First, however, there are several things that the GDS needs to do. One is to raise awareness of the initiative itself. According to research from Sage, 90 per cent of the UK's small business owners are entirely unaware of the G-Cloud, meaning that there is still huge room for improvement in terms of choice. Second is to ensure that GDS and CCS sort out their working relationship to avoid the sort of confusion that occurred with DS2. Chant has even called for CCS to be dropped from involvement in the technical aspects of G-Cloud, but this is not thought likely. The third is to ensure those working in government have the right technical skills to transition to the cloud; and the fourth is to ensure suppliers know the best way to market themselves to give them a better chance of success.

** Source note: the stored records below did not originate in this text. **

(** The phases of the engine run on exact rationals, from the initial
    state of [assignRooms]. *)
Definition runAssignRoomsToState (rows : list AssignmentInputRow) (nNurses : nat)
  : Res EngineState :=
  @assignRoomsToState QNumber compareCodeUnits (map deriveRoom rows)
    (buildInitialState (plannedCapacities rows nNurses)) (plannedCapacities rows nNurses).

(** The state after the four phases on the discharge scenario. *)
Definition scenarioEngine : EngineState :=
  match runAssignRoomsToState dischargeScenario 3 with
  | Ok es => es
  | Throw _ => scenarioStart
  end.

(** * Proofs *)

(** Case analysis on every integer equality test of the goal. *)
Ltac cases_eqb :=
  repeat match goal with
         | |- context [Z.eqb ?a ?b] => destruct (Z.eqb_spec a b)
         end;
  cbn [negb].

(** ** Sums *)

Lemma fold_left_add_acc (l : list Z) (a : Z) :
  fold_left Z.add l a = a + fold_left Z.add l 0.
Proof.
  revert a. induction l as [|x l IH]; intros a; cbn [fold_left]; [lia|].
  rewrite (IH (a + x)), (IH (0 + x)). lia.
Qed.

Lemma sumZ_cons (x : Z) (l : list Z) : sumZ (x :: l) = x + sumZ l.
Proof. unfold sumZ. simpl. apply fold_left_add_acc. Qed.

Lemma sumZ_app (l1 l2 : list Z) : sumZ (l1 ++ l2) = sumZ l1 + sumZ l2.
Proof.
  induction l1 as [|x l1 IH]; simpl.
  - unfold sumZ at 2. simpl. lia.
  - rewrite !sumZ_cons, IH. lia.
Qed.

Lemma sumZ_nil : sumZ [] = 0.
Proof. reflexivity. Qed.

(** ** CapacityPlanner *)

Lemma length_computeCapacities (R : Z) (N : nat) :
  length (computeCapacities R N) = N.
Proof. unfold computeCapacities, Array_from. now rewrite length_map, length_seq. Qed.

Lemma lookup_computeCapacities (R : Z) (N i : nat) :
  (i < N)%nat ->
  computeCapacities R N !! i =
    Some {| cap_nurseId := Z.of_nat i + 1;
            capacity := if Z.of_nat i <? Z.rem R (Z.of_nat N)
                        then R / Z.of_nat N + 1 else R / Z.of_nat N |}.
Proof.
  intros Hi. unfold computeCapacities, Array_from.
  rewrite list_lookup_fmap, lookup_seq_lt by lia. reflexivity.
Qed.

Most importantly, GDS needs to clarify where it intends to go with G-Cloud - perhaps producing a roadmap to show how G-Cloud will work in two years' time. This would be beneficial to buyers and suppliers alike. As part of that roadmap, GDS would need to explain whether it prefers to build all the components of Government-as-a-Platform or look to work closely to integrate commercial off-the-shelf solutions by clarifying interface standards. GDS needs to communicate with the industry what its focus for G-Cloud will be - something that has been lacking so far.
Unlike many public-sector IT initiatives, G-Cloud has broadly been seen as a success, and many would be angered if it were to be allowed to fail at this stage.